C’est en sortant dans la Grande Rue de Sèvres que j’ai commencé à pleurer. C’était risible, ce n’est pas mon genre. Mais pour la première fois sans douleur, sans crainte, j’ai laissé couler les larmes dans une surprenante vague de soulagement. Je sais que c’est fini. Je peux enfin arrêter de me battre, de courir après une victoire de
plus en plus aléatoire.

– Vous avez interrompu le dernier traitement. Cette fois c’est la dernière FIV. À votre âge, avec votre profil, vous avez 9 % de chance…

Le gynécologue me faisait presque de la peine, tant il faisait d’efforts pour mobiliser toutes ses capacités d’empathie. Si j’avais été plus sereine, j’aurais pu l’encourager… Il a poursuivi face à mon silence buté.

– C’est peu. Mais sous réserve des examens que je vous ai prescrits, je peux programmer cette FIV pour le mois d’octobre. Réfléchissez…

J’avais pris rendez-vous dans ce service, après de nombreux combats perdus, pour l’histoire de ses bébés miracles, ses taux de réussite supérieurs à la moyenne nationale, vantés par une parturiente touchée par la grâce et le succès d’un protocole de PMA.

C’était tout réfléchi. Comment avais-je pu admettre autant d’échecs et me perdre dans l‘acharnement ? Voilà bientôt dix ans que je combats avec mon corps, parfois contre lui. De comprimés stimulant l’ovulation en gourous de médecine chinoise, d’inséminations artificielles en séances de sophrologie, de prélèvements en expériences naturopathes, de FIV en massages relaxants pour réparer la machine, la préparer à un nouveau marathon de la procréation. J’avais dû interrompre en cours le traitement de la dernière FIV, le corps en déroute. Tout ça était devenu insupportable.

Et voilà, ce 15 juillet, en sortant de l’hôpital, face à cette Grande Rue vide, je dépose les armes, je mets fin à cette course contre la montre. Dernier round. Abandon avant le K.-O.

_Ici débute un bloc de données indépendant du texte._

(** The second phase, at nodes that have promised, is granted by all. *)
Lemma accept_all p v sub : forall acc (t : nat) w,
  (forall x, x ∈ sub -> up x = true /\
     exists a, w !! x = Some a /\ n_h a = my_n p /\ instance_h a = inst - 1) ->
  exists t' w',
    accept (w_binds by_node) (w_accept me by_node) junk sub v acc p (t, w)
      = Ret (acc ++ sub, (t', w')) /\
    (forall x a, w !! x = Some a -> x ∉ sub -> w' !! x = Some a) /\
    forall x, x ∈ sub -> exists a, w' !! x = Some a /\ v_a a = v /\ instance_h a = inst - 1.
Proof.
  induction sub as [|x sub IH]; intros acc t w Hsub; cbn [accept].
  { exists t, w. rewrite app_nil_r. split_and!; [done|done|]. by intros x ?%elem_of_nil. }
  destruct (Hsub x) as (Eup & a & Ea & Na & Ia); [by left|].
  rewrite binds_by_node, Eup. unfold VERIFY. rewrite outcome_bind_Ret.
  unfold w_accept at 1, by_node at 1. cbn [fst snd]. rewrite Ea, Eup. unfold acceptreq. cbn [aa_n aa_v].
  rewrite prop_ge_gt, Na, prop_gt_irrefl. cbn [negb]. set (a' := logaccept _ _ _).
  change (OK =? OK) with true. cbn [andb].
  destruct (IH (acc ++ [x]) (S (S t)) (<[x := a']> w)) as (t' & w' & -> & Hout & Hin).
  { intros y Hy. destruct (Hsub y) as (Yup & b & Eb & Nb & Ib); [by right|]. split; [done|].
    destruct (decide (x = y)) as [<-|].
    - rewrite lookup_insert_eq. by exists a'.
    - rewrite lookup_insert_ne by done. by exists b. }
  exists t', w'. rewrite <-app_assoc. split_and!; [done| |].
  - intros y b Eb Hy. apply not_elem_of_cons in Hy as [? ?]. apply Hout; [|done].
    by rewrite lookup_insert_ne.
  - intros y Hy. destruct (decide (y ∈ sub)) as [|Hn]; [by apply Hin|].
    apply elem_of_cons in Hy as [->|?]; [|done]. exists a'.
    split; [|done]. apply Hout; [apply lookup_insert_eq|done].
Qed.

Definition decided_at (w : world) (v x : str) : Prop :=
  exists a, w !! x = Some a /\ instance_h a = inst /\ values a !! inst = Some v.

(** The third phase: every node that accepted the value decides it. *)
Lemma decide_one x v (t : nat) w a :
  1 <= inst < 2 ^ 32 -> up x = true -> w !! x = Some a ->
  v_a a = v /\ instance_h a = inst - 1 \/ instance_h a = inst /\ values a !! inst = Some v ->
  exists a', w_decide me by_node x (DecideArg inst v) (t, w) = (S t, <[x := a']> w) /\
    instance_h a' = inst /\ values a' !! inst = Some v.
Proof.
  intros Hi Hu Ea Hcase. unfold w_decide, by_node. cbn [fst snd]. rewrite Ea, Hu. unfold decidereq. cbn [da_instance da_v].
  destruct Hcase as [[Hv Hh]|[Hh Hv]]; rewrite Hh.
  - replace (inst - 1 + 1) with inst by lia. rewrite u32_id, Z.eqb_refl by (split; lia).
    rewrite bool_decide_true by done. unfold VERIFY. rewrite outcome_bind_Ret. unfold commit_wo.
    rewrite Hh. destruct (Z.ltb_spec (inst - 1) inst); [|lia].
    eexists. split; [reflexivity|]. cbn. split; [done|]. by rewrite lookup_insert_eq, Hv.
  - assert (inst <> u32 (inst + 1)) as Hne.
    { unfold u32. destruct (decide (inst + 1 = 2 ^ 32)) as [->|]; [by rewrite Z_mod_same_full; lia|].
      rewrite Z.mod_small by lia. lia. }
    destruct (Z.eqb_spec inst (u32 (inst + 1))); [done|].
    destruct (Z.leb_spec inst inst); [|lia]. exists a. by split_and!.
Qed.
Lemma decide_all v sub : forall (t : nat) w,
  1 <= inst < 2 ^ 32 ->
  (forall x, x ∈ sub -> up x = true /\ exists a, w !! x = Some a /\
     (v_a a = v /\ instance_h a = inst - 1 \/ instance_h a = inst /\ values a !! inst = Some v)) ->
  exists t' w',
    decide_nodes (w_binds by_node) (w_decide me by_node) inst sub v (t, w) = Ret (t', w') /\
    (forall x, decided_at w v x -> decided_at w' v x) /\
    forall x, x ∈ sub -> decided_at w' v x.
Proof.
  induction sub as [|x sub IH]; intros t w Hi Hsub; cbn [decide_nodes].
  { exists t, w. split_and!; [done|done|]. by intros x ?%elem_of_nil. }
  destruct (Hsub x) as (Eup & a & Ea & Hcase); [by left|].
  rewrite binds_by_node, Eup. unfold VERIFY. rewrite outcome_bind_Ret.
  destruct (decide_one x v (S t) w a Hi Eup Ea Hcase) as (a' & -> & Hh & Hv).
  assert (decided_at (<[x := a']> w) v x) as Hx by (exists a'; by rewrite lookup_insert_eq).
  destruct (IH (S (S t)) (<[x := a']> w) Hi) as (t' & w' & -> & Hkeep & Hin).
  { intros y Hy. destruct (Hsub y) as (Yup & b & Eb & Hb); [by right|]. split; [done|].
    destruct (decide (x = y)) as [<-|]; [rewrite lookup_insert_eq; eauto|].
    rewrite lookup_insert_ne by done. eauto. }
  exists t', w'. split_and!; [done| |].
  - intros y Hd. apply Hkeep. destruct (decide (x = y)) as [<-|]; [done|].
    destruct Hd as (b & ? & ?). exists b. by rewrite lookup_insert_ne.
  - intros y [->|?]%elem_of_cons; [by apply Hkeep|by apply Hin].
Qed.

(** ** A run *)

(** The proposer is idle and no promise is numbered above [b]. *)
Record ready (b : Z) (p : proposer) (w : world) : Prop := {
  rd_open : open w;
  rd_stable : stable p = true;
  rd_break : break1 p = false /\ break2 p = false;
  rd_mine : 0 <= p_n (my_n p) <= b;
  rd_seen x a : w !! x = Some a -> 0 <= p_n (n_h a) <= b;
}.

(** What a successful run leaves: a majority has decided the proposer's value or
    one that a node had accepted before. *)
Definition decides (w w' : world) : Prop :=
  exists A v, majority nodes A = true /\ (forall x, x ∈ A -> decided_at w' v x) /\
    (v = newv \/ exists x a, w !! x = Some a /\ v_a a = v).

Lemma setn_higher b p (t : nat) w :
  ready b p w -> 0 <= b < 2 ^ 32 - 1 ->
  let n := my_n (setn (w_n_h me (t, w)) (set_stable p false)) in
  p_n (my_n p) < p_n n <= b + 1.
Proof.
  intros [_ _ _ Hm Hs] Hb n. subst n. unfold setn, set_stable. cbn [my_n p_n].
  set (h := w_n_h me (t, w)). assert (0 <= p_n h <= b) as Hh.
  { subst h. unfold w_n_h. cbn [snd]. destruct (w !! me) as [a|] eqn:E; [by apply (Hs me)|cbn; lia]. }
  rewrite !u32_id by (split; lia). destruct (Z.ltb_spec (p_n (my_n p) + 1) (p_n h + 1)); lia.
Qed.

Lemma run_round b p (t : nat) w :
  1 <= inst < 2 ^ 32 -> Z.of_nat (length nodes) < 2 ^ 32 -> 0 <= b < 2 ^ 32 - 1 ->
  majority nodes (filter (fun x => up x = true) nodes) = true -> ready b p w ->
  exists r p' t' w', w_run me by_node junk inst nodes newv p (t, w) = Ret (r, p', (t', w')) /\
    if (r : bool) then decides w w'
    else ready b p' w' /\ p_n (my_n p) < p_n (my_n p') /\
         forall x a', w' !! x = Some a' -> exists a, w !! x = Some a /\ v_a a' = v_a a.
Proof.
  intros Hi Hl Hb Hmaj Hrd. pose proof (setn_higher b p t w Hrd Hb) as Hn. cbn zeta in Hn.
  destruct Hrd as [Ho Hst [Hb1 Hb2] Hm Hs]. unfold w_run, run. rewrite Hst. cbn [negb].
  set (q := setn (w_n_h me (t, w)) (set_stable p false)) in *. unfold prepare.
  destruct (prepare_all (my_n q) nodes (PrepareRes false false (Prop_t 0 []) []) (collect0 []) t w
              (fun _ H => H) Ho) as (c & t1 & w1 & -> & [Pp Po Pa _ Pall Pv]).
  destruct (majority nodes (c_accepts c)) eqn:Ec.
  - replace (break1 q) with false by (symmetry; exact Hb1).
    change (VERIFY (negb false)) with (Ret tt). rewrite outcome_bind_Ret.
    set (v := if decide (c_v c = []) then newv else c_v c).
    assert (forall x, x ∈ c_accepts c -> up x = true /\
      exists a, w1 !! x = Some a /\ n_h a = my_n q /\ instance_h a = inst - 1) as Hprom.
    { intros x Hx. destruct (Pa x Hx) as [Hnil|(Hxn & Hup & a & Ea & Na)]; [by apply elem_of_nil in Hnil|].
      split; [done|]. destruct (Po x Hxn Hup) as (a' & Ea' & Ia). rewrite Ea in Ea'.
      injection Ea' as <-. by exists a. }
    destruct (accept_all q v (c_accepts c) [] t1 w1 Hprom) as (t2 & w2 & -> & _ & Hin).
    rewrite outcome_bind_Ret. cbn [app]. rewrite Ec.
    replace (break2 q) with false by (symmetry; exact Hb2).
    change (VERIFY (negb false)) with (Ret tt). rewrite outcome_bind_Ret.
    destruct (decide_all v (c_accepts c) t2 w2 Hi) as (t3 & w3 & -> & _ & Hdec).
    { intros x Hx. split; [by apply Hprom|]. destruct (Hin x Hx) as (a & ? & ?). eauto. }
    rewrite outcome_bind_Ret. eexists _, _, _, _. split; [reflexivity|]. cbn match.
    exists (c_accepts c), v. split_and!; [done|done|]. subst v.
    destruct (decide (c_v c = [])); [by left|]. destruct Pv as [?|?]; [done|by right].
  - eexists _, _, _, _. split; [reflexivity|]. cbn match.
    assert (p_n (my_n q) <= b) as Hqb.
    { destruct (Z.le_gt_cases (p_n (my_n q)) b) as [|Hgt]; [done|]. exfalso.
      enough (majority nodes (c_accepts c) = true) by congruence.
      refine (majority_mono _ _ _ Hl _ Hmaj). intros x Hx [Hup _]%list_elem_of_filter.
      destruct (Ho x Hx Hup) as (a & Ea & _). apply (Pall x a); try done.
      apply prop_gt_spec. left. destruct (Hs x a Ea). lia. }
    split_and!; [constructor| |]; cbn; try done.
    + change (0 <= p_n (my_n q) <= b). lia.
    + intros x a' Ea'. destruct (Pp x a' Ea') as (a & Ea & _ & _ & [->|[_ ->]]); [by apply (Hs x)|].
      lia.
    + change (p_n (my_n p) < p_n (my_n q)). lia.
    + intros x a' Ea'. destruct (Pp x a' Ea') as (a & ? & ? & _). eauto.
Qed.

J’attends les bras ballants, perdue tout à coup, sans plus savoir quelle direction prendre pour partir d’ici. Un instant suspendu. Je dois sortir de cette vie parallèle rythmée par ce calendrier qui nous bouffe la vie, un temps compté en cycles menstruels où les jours se regroupent par paquets de quatorze. Quatorze jours à attendre l’ovulation, quatorze jours à patienter, à guetter les signes, à m’ausculter. Avant que, systématiquement, désespérément, mon corps saigne et se vide de tout espoir. Et puis remonter la pente. Parce que dans quatorze jours, nous pourrons à
nouveau tenter notre chance.
Je veux sortir de cet éternel recommencement, compter le temps autrement. Sans les dates fixées par le corps médical parce que mon corps ne peut pas faire seul.
Sans les piqûres quotidiennes, sans les rendez-vous d’échographie et d’analyses de sang à compter du dixième jour du cycle, jusqu’à l’insémination ou la ponction. Sans les quatorze jours suivant d’attente. Sans le verdict inéluctable, ces deux mots secs « HCG négatif » reçus comme des coups de poing. Sans ces quelques jours à essayer de me relever, chaque fois plus difficilement, à me remettre debout pour combattre à nouveau.

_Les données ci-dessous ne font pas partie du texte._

(* ===== verification/LockServerRsm.v ===== *)
(** * The replicated lock server

    [lock_server_cache_rsm.cc]: [acquire] and [release] as the state machine
    executes them, the two background threads one turn at a time, and the state
    transfer of [marshal_state] / [unmarshal_state].  A [CondLockCacheRSM *] in
    a queue is the key of the lock together with the generation of [map_lock_]
    it points into: [map_lock_.clear()] ends a generation. *)
From S2P Require Import Prelude Marshall Protocols RpcStub.
#[local] Obligation Tactic := idtac.

(** [CondLockCacheRSM]; [map_lock_[lid]] creates it zeroed. *)
Record lock_item := LockItem {
  is_locked : bool;
  lid : Z;
  user_id : str;
  lock_info_ : gmap str Z;
  wait_retry_queue_ : list str;
  wait_revoke_queue_ : list str;
}.
Definition lock_item_new : lock_item := LockItem false 0 [] ∅ [] [].

Record lock_server := LockServer {
  nacquire : Z;
  map_lock_ : gmap Z lock_item;
  retry_queue_ : list (Z * Z);
  revoke_queue_ : list (Z * Z);
  map_gen : Z;               (* generation of the nodes of [map_lock_] *)
  m_lock_mutex_ : bool;      (* held by a thread that has returned *)
}.
Definition lock_server_new : lock_server := LockServer 0 ∅ [] [] 0 false.

Definition set_item (st : lock_server) (l : Z) (it : lock_item) : lock_server :=
  LockServer (nacquire st) (<[l := it]> (map_lock_ st)) (retry_queue_ st)
    (revoke_queue_ st) (map_gen st) (m_lock_mutex_ st).
Definition set_info (it : lock_item) (m : gmap str Z) : lock_item :=
  LockItem (is_locked it) (lid it) (user_id it) m (wait_retry_queue_ it)
    (wait_revoke_queue_ it).
Definition enq_revoke (st : lock_server) (l : Z) : lock_server :=
  LockServer (nacquire st) (map_lock_ st) (retry_queue_ st)
    (revoke_queue_ st ++ [(map_gen st, l)]) (map_gen st) (m_lock_mutex_ st).
Definition enq_retry (st : lock_server) (l : Z) : lock_server :=
  LockServer (nacquire st) (map_lock_ st) (retry_queue_ st ++ [(map_gen st, l)])
    (revoke_queue_ st) (map_gen st) (m_lock_mutex_ st).
Definition leave_locked (st : lock_server) : lock_server :=
  LockServer (nacquire st) (map_lock_ st) (retry_queue_ st) (revoke_queue_ st)
    (map_gen st) true.

(** Every operation takes the mutex first. *)
Definition with_mutex {A} (st : lock_server) (k : outcome A) : outcome A :=
  if m_lock_mutex_ st then Hang else k.

(** [acquire]; the trace message reads [lock_info_[id]] and so creates it. *)
Definition acquire (l : Z) (id : str) (xid : Z) (r : Z) (st : lock_server)
  : outcome (Z * Z * lock_server) :=
  with_mutex st (
    let it := std_ref lock_item_new (map_lock_ st) l in
    let it := set_info it (std_touch 0 (lock_info_ it) id) in
    if std_ref 0 (lock_info_ it) id <? xid then
      if is_locked it then
        let it := LockItem (is_locked it) (lid it) (user_id it) (lock_info_ it)
                    (wait_retry_queue_ it ++ [id])
                    (wait_revoke_queue_ it ++ [user_id it]) in
        Ret (lock_protocol.OK, AcqRet.RETRY, enq_revoke (set_item st l it) l)
      else
        let it := LockItem true l id (<[id := xid]> (lock_info_ it))
                    (wait_retry_queue_ it) (wait_revoke_queue_ it) in
        Ret (lock_protocol.OK, AcqRet.OK, set_item st l it)
    else Ret (lock_protocol.RPCERR, AcqRet.RETRY, set_item st l it)).

(** [release]; the early return for an unknown lock keeps the mutex. *)
Definition release (l : Z) (id : str) (xid : Z) (r : Z) (st : lock_server)
  : outcome (Z * Z * lock_server) :=
  with_mutex st (
    match map_lock_ st !! l with
    | None => Ret (lock_protocol.OK, r, leave_locked st)
    | Some it =>
        let it := set_info it (std_touch 0 (lock_info_ it) id) in
        if (std_ref 0 (lock_info_ it) id <=? xid) && is_locked it then
          let it := if bool_decide (user_id it = id)
                    then LockItem false (lid it) (user_id it) (lock_info_ it)
                           (wait_retry_queue_ it) (wait_revoke_queue_ it)
                    else it in
          Ret (lock_protocol.OK, r, enq_retry (set_item st l it) l)
        else Ret (lock_protocol.OK, r, set_item st l it)
    end).

Definition stat (l : Z) (r : Z) (st : lock_server) : outcome (Z * Z * lock_server) :=
  Ret (lock_protocol.OK, nacquire st, st).

(** A revoke or retry RPC to a client: its name, the lock and the xid. *)
Record rlock_msg := RlockMsg { to_client : str; m_lid : Z; m_xid : Z }.

(** The lock item behind a queued pointer. *)
Definition deref (st : lock_server) (p : Z * Z) : outcome lock_item :=
  if p.1 =? map_gen st then
    match map_lock_ st !! p.2 with Some it => Ret it | None => UB end
  else UB.

(** One turn of [revoker] when its queue is not empty. *)
Definition revoker_turn (amiprimary : bool) (st : lock_server)
  : outcome (list rlock_msg * lock_server) :=
  match revoke_queue_ st with
  | [] => Ret ([], st)
  | p :: q =>
      let st := LockServer (nacquire st) (map_lock_ st) (retry_queue_ st) q (map_gen st)
                  (m_lock_mutex_ st) in
      if amiprimary then
        with_mutex st (
          it ← deref st p;
          match wait_revoke_queue_ it with
          | [] => UB
          | u :: us =>
              let xid := std_ref 0 (lock_info_ it) u in
              let it := LockItem (is_locked it) (lid it) (user_id it)
                          (std_touch 0 (lock_info_ it) u) (wait_retry_queue_ it) us in
              Ret ([RlockMsg u (lid it) xid], set_item st p.2 it)
          end)
      else Ret ([], st)
  end.

(** [retryer]: take a lock off the queue; the loop on its waiters is left when
    the node is not the primary. *)
Definition retryer_deq (amiprimary : bool) (st : lock_server)
  : option (Z * Z) * lock_server :=
  match retry_queue_ st with
  | [] => (None, st)
  | p :: q =>
      (if amiprimary then Some p else None,
       LockServer (nacquire st) (map_lock_ st) q (revoke_queue_ st) (map_gen st)
         (m_lock_mutex_ st))
  end.
(** The body of the loop, between two unlocks of the mutex: the next waiter is
    popped and told; [None] when nobody waits any more. *)
Definition retryer_next (p : Z * Z) (st : lock_server)
  : outcome (option rlock_msg * lock_server) :=
  with_mutex st (
    it ← deref st p;
    match wait_retry_queue_ it with
    | [] => Ret (None, st)
    | u :: us =>
        let xid := std_ref 0 (lock_info_ it) u in
        let it := LockItem (is_locked it) (lid it) (user_id it)
                    (std_touch 0 (lock_info_ it) u) us (wait_revoke_queue_ it) in
        Ret (Some (RlockMsg u (lid it) xid), set_item st p.2 it)
    end).
(** The loop with nothing in between; the fuel is the number of waiters + 1. *)
Fixpoint retryer_loop (fuel : nat) (p : Z * Z) (st : lock_server)
  : outcome (list rlock_msg * lock_server) :=
  match fuel with
  | O => Ret ([], st)
  | S fuel =>
      '(m, st) ← retryer_next p st;
      match m with
      | None => Ret ([], st)
      | Some m => '(ms, st) ← retryer_loop fuel p st; Ret (m :: ms, st)
      end
  end.

(** ** State transfer *)

Section transfer.
Context `{FreshMem}.

(** The fields of one lock, in the order they are sent; the map of xids and the
    two queues are a count followed by their elements. *)
Definition put_item (m : marshall) (it : lock_item) : marshall :=
  let m := c_put c_bool m (is_locked it) in
  let m := c_put c_u64 m (lid it) in
  let m := c_put c_string m (user_id it) in
  let m := c_put (c_map c_string c_u64) m (lock_info_ it) in
  let m := c_put (c_vector c_string) m (wait_retry_queue_ it) in
  c_put (c_vector c_string) m (wait_revoke_queue_ it).
Definition get_item (it : lock_item) (u : unmarshall) : outcome (lock_item * unmarshall) :=
  '(lk, u) ← c_get c_bool (is_locked it) u;
  '(l, u) ← c_get c_u64 (lid it) u;
  '(uid, u) ← c_get c_string (user_id it) u;
  '(info, u) ← c_get (c_map c_string c_u64) (lock_info_ it) u;
  '(rq, u) ← c_get (c_vector c_string) (wait_retry_queue_ it) u;
  '(vq, u) ← c_get (c_vector c_string) (wait_revoke_queue_ it) u;
  Ret (LockItem lk l uid info rq vq, u).
Definition c_item : codec lock_item := Codec put_item get_item lock_item_new.

#[global] Typeclasses Opaque c_item.
#[global] Program Instance c_item_ok : CodecOk c_item := {|
  enc it := enc c_bool (is_locked it) ++ enc c_u64 (lid it) ++ enc c_string (user_id it) ++
            enc (c_map c_string c_u64) (lock_info_ it) ++
            enc (c_vector c_string) (wait_retry_queue_ it) ++
            enc (c_vector c_string) (wait_revoke_queue_ it);
  valid it := valid c_u64 (lid it) /\ valid (c_map c_string c_u64) (lock_info_ it) /\
              valid (c_vector c_string) (wait_retry_queue_ it) /\
              valid (c_vector c_string) (wait_revoke_queue_ it) |}.
Next Obligation. put_struct. Qed.
Next Obligation.
  intros [lk l uid info rq vq] (H1 & H2 & H3 & H4). cbn [c_get c_item].
  unfold get_item. cbn [is_locked lid user_id lock_info_ wait_retry_queue_
    wait_revoke_queue_] in *. get_struct. done.
Qed.

(** The loop over the locks. *)
Definition put_locks (m : marshall) (d : gmap Z lock_item) : marshall :=
  foldl (fun m p => c_put c_item (c_put c_u64 m p.1) p.2)
    (c_put c_u32 m (u32 (Z.of_nat (size d)))) (std_iter d).
Definition marshal_state (st : lock_server) : outcome str :=
  with_mutex st (Ret (m_str (put_locks marshall_new (map_lock_ st)))).

(** [map_lock_[lockid]] is created and then read into. *)
Fixpoint get_locks (n : nat) (d : gmap Z lock_item) (u : unmarshall)
  : outcome (gmap Z lock_item * unmarshall) :=
  match n with
  | O => Ret (d, u)
  | S n =>
      '(l, u) ← c_get c_u64 0 u;
      '(it, u) ← c_get c_item (std_ref lock_item_new d l) u;
      get_locks n (<[l := it]> d) u
  end.
Definition unmarshal_state (state : str) (st : lock_server) : outcome lock_server :=
  with_mutex st (
    '(n, u) ← c_get c_u32 0 (unmarshall_string state);
    '(d, u) ← get_locks (Z.to_nat n) ∅ u;
    Ret (LockServer (nacquire st) d (retry_queue_ st) (revoke_queue_ st)
           (map_gen st + 1) (m_lock_mutex_ st))).
End transfer.

(** ** The state transfer is faithful *)

Section transfer_lemmas.
Context `{FreshMem}.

Je regarde la rue, ses immeubles modernes, les quelques voitures qui semblent passer au ralenti. Je vais retrouver un rythme normal. Une seule vie, sans cette existence souterraine que je cache depuis des années. Je me souviens de cette consoeur qui me parlait de son bébé en me rappelant à l’ordre. « Il est temps pour toi, l’heure tourne tic-tac, tic-tac ».

Son tic-tac résonne encore en moi comme toutes ces remarques sauvages encaissées. Affaire classée. Le temps n’est plus compté.